Monday, Dec. 12, 1960
APRA's Big Chance
On a recent Sunday in Lima, a mob of swarthy, high-cheekboned workers crowded into the courtyard of an old two-story building called "The House of the People." In a carnival mood, the workers guffawed at puppet shows, consumed bowls of guinea-pig soup and bottles of rotgut pisco brandy sold at kiosks emblazoned with the initials of the political party hosting the blowout--APRA. By such homespun come-ons, Peru's American Revolutionary Popular Alliance was busily laying the groundwork last week for the 1962 presidential election--and what the movement thinks is its best opportunity to rule in 36 years of struggle.
APRA is one of the great oddities of Latin American politics. Though it has the oldest name of the mass-based parties, the oligarchy and the military have never allowed it to have even a taste of governing.
Smoking Pistols. APRA was founded in Mexico in 1924 by an angry, 29-year-old student exiled from Peru for instigating workers' riots: Victor Raul Haya de la Torre, who still remains as its leader.

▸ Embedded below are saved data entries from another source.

(** ** C9: the signed ledger of payments *)


Lemma refund_lines_payment (s : db) (t : nat) (ids : list nat) (s' : db)
    (r : refund_ok) :
  refund_lines s t ids = (s', Ok r) →
  payment s'
  = payment s ++ [Payment.mk (refundTransaction r).1 Payment.cash
                             (- refundAmount r)]
  ∧ refundAmount r = Tx.total (refundTransaction r).2
  ∧ refundAmount r = toFixed2 (sum_line_total (selected s t ids))
  ∧ refundTransaction r = (next_transaction s, reversal_row s t ids).
Proof.
  intros E.
  apply refund_lines_Ok in E as (orig & rid & s2 & Hacc & Hrec & Happ).
  pose proof (f_equal snd Happ) as Hr. rewrite refund_apply_Ok in Hr.
  injection Hr as <-. simpl.
  apply (f_equal fst) in Happ. change (s', Ok _).1 with s' in Happ. subst s'.
  destruct (refund_apply_tables s2 t ids (selected s t ids) (refund_sums s t ids).2
              orig (next_transaction s, reversal_row s t ids) rid)
    as (_ & _ & _ & Ep & _).
  rewrite Ep. simpl.
  assert (payment s2 = payment s) as ->.
  { apply refund_record_cases in Hrec as [(_ & Hins & _ & _) | (row & _ & ->)];
      [| done].
    unfold insert_refund in Hins. destruct (refunds_of _ _); [| done].
    now injection Hins as _ <-. }
  split; [done |]. split; [done |].
  split; [apply toFixed2_comp, refund_sums_spec | done].
Qed.



(** ** C8: where amounts are rounded *)

(** What [add_line] persists: the line total and the totals as computed,
    without rounding. *)
Lemma add_line_amounts_unrounded (s : db) (t : nat) (b : string)
    (q : option Z) (s' : db) (line : nat * Line.t) (tx : Tx.t) :
  add_line s t b q = (s', Ok (line, tx)) →
  transaction_line s' !! line.1 = Some line.2
  ∧ pos_transaction s' !! t = Some tx
  ∧ (∃ it, item s !! Line.item_id line.2 = Some it
           ∧ Line.line_total line.2
             = Item.price it * inject_Z (default 1%Z q)
               + Item.price it * inject_Z (default 1%Z q) * Item.tax_rate it)
  ∧ (Tx.subtotal tx, Tx.tax tx, Tx.total tx)
    = recompute_totals (lines_of s' t).
Proof.
  intros E.
  apply add_line_Ok in E
    as (it & s1 & Hit & _ & Hrow & Hins & -> & tx0 & _ & ->).
  apply insert_line_tables in Hins as (_ & _ & _ & Hl & _).
  split; [simpl; rewrite Hl; apply lookup_insert_eq |].
  split; [simpl; apply lookup_insert_eq |].
  split; [exists it; split; [done | now rewrite Hrow] |].
  rewrite (lines_of_core s1 (set_pos_transaction _ s1)) by done.
  simpl. now destruct (recompute_totals (lines_of s1 t)) as [[a b'] c].
Qed.

(** What a refund persists: whole numbers of cents, on the reversal
    transaction and on its payment. *)
Lemma refund_amounts_rounded (s : db) (t : nat) (ids : list nat) (s' : db)
    (r : refund_ok) :
  refund_lines s t ids = (s', Ok r) →
  ∃ a b c : Z,
    Tx.subtotal (refundTransaction r).2 = a # 100
    ∧ Tx.tax (refundTransaction r).2 = b # 100
    ∧ Tx.total (refundTransaction r).2 = c # 100
    ∧ refundAmount r = c # 100
    ∧ ∃ p, last (payment s') = Some p ∧ Payment.amount p = - (c # 100).
Proof.
  intros E.
  destruct (refund_lines_payment s t ids s' r E) as (Hp & _ & _ & Hrev).
  destruct r as [amount orig rev partial]. simpl in *. subst rev.
  apply refund_lines_Ok in E as (orig' & rid & s2 & Hacc & Hrec & Happ).
  pose proof (f_equal snd Happ) as Hr. rewrite refund_apply_Ok in Hr.
  injection Hr as <- _ _. simpl.
  destruct (toFixed2_is_cents (refund_sums s t ids).1.1) as [a Ea].
  destruct (toFixed2_is_cents (refund_sums s t ids).1.2) as [b Eb].
  destruct (toFixed2_is_cents (refund_sums s t ids).2) as [c Ec].
  exists a, b, c. rewrite Ea, Eb, Ec. repeat (split; [done |]).
  eexists. rewrite Hp, last_snoc. split; [done |]. simpl. now rewrite Ec.
Qed.


(** ** C4: the inventory after finalize *)

Lemma sold_cons_eq (i k : nat) (l : Line.t) (ls : list (nat * Line.t)) :
  Line.item_id l = i → sold i ((k, l) :: ls) = Line.quantity l :: sold i ls.
Proof. intros H. unfold sold. now rewrite filter_cons_True. Qed.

In the erratic early days, Haya borrowed as easily from right as from left, denounced "Yankee imperialism" while adopting a fascist-style, raised-arm salute. As both Haya and APRA matured, the party turned moderate, has since plugged for land reform and economic growth.
Permitted to return from exile in 1931, Haya stumped the country as the new party's presidential candidate, fired the peasants and workers into unprecedented rallies. The landowning aristocracy made sure the presidency went to an army colonel, who jailed Haya and issued a chilling order: "I want to see Aprista blood on every bayonet." Apristas answered with smoking pistols. At Haya's home town of Trujillo in July 1932, peasants killed 150 soldiers. The army retaliated by massacring 5,000 Apristas.
Living Underground. The next 13 years Haya spent in prison or underground. In 1945, then (and now) President Manuel Prado, a banker, legalized APRA, but under a new name. Out of hiding, Haya spoke before 175,000: "We aspire to create an authentic social justice, not one that comes from Moscow." Yet once again, when an APRA-hatmg newspaper editor was murdered, the aristocracy threw out the coalition regime that APRA had helped elect (but in which it did not have a commanding voice) and forced the party back underground. Haya spent five years as a refugee in the Colombian embassy before he was allowed to leave the country.
Four years ago the still-outlawed Apristas made another deal with Banker Prado, and one that looked as if it would stick. In return for election support, Prado legalized the party. In another display of fair-mindedness, Prado appointed the loudest critic of his inflationary policies, Newspaper Publisher Pedro Beltran, as his Premier. The two have since given Peru constitutional government and, through tightfisted austerity, have braked inflation.
Now Prado and Beltran appear willing to accord APRA its long-frustrated opportunity to win an election. Under the constitution Prado cannot succeed himself, and Beltran says of Apristas: "Today they are behaving like law-abiding citizens." More and more of Peru's big rich privately admit that, with 72% of its 10,500,000 people underfed. 55% illiterate and rural peasants land-needy, Peru is ripe for reform. As a result, Haya's argument--that his modified APRA is the best hope of carrying out reform and averting Castro-style chaos--is gaining ground.
Last week, as APRA organized its campaign, Haya was first choice as candidate. But if Haya's old enemies will not permit an Aprista in the presidential palace, APRA will settle on a compromise candidate at the head of an APRA-led united front. In Rome, where he lives in self-exile to avoid becoming a between-elections target in Peru, Haya, now 65, says: "I will return to Lima in February and put myself at the disposal of the party." He promises an anti-Communist platform combining foreign investment with constructive reform.
To succeed, Haya de la Torre will have to soothe the suspicions of Peru's military, while reassuring the Indians that their party is still reformist. Failure would boost the chances of APRA's chief challenger, young (48) Architect Fernando Belaunde Terry, the nationalist firebrand leader of the Popular Action Party who enjoyed Communist backing in 1956 and who, during recent village tours, drew big peasant turnouts.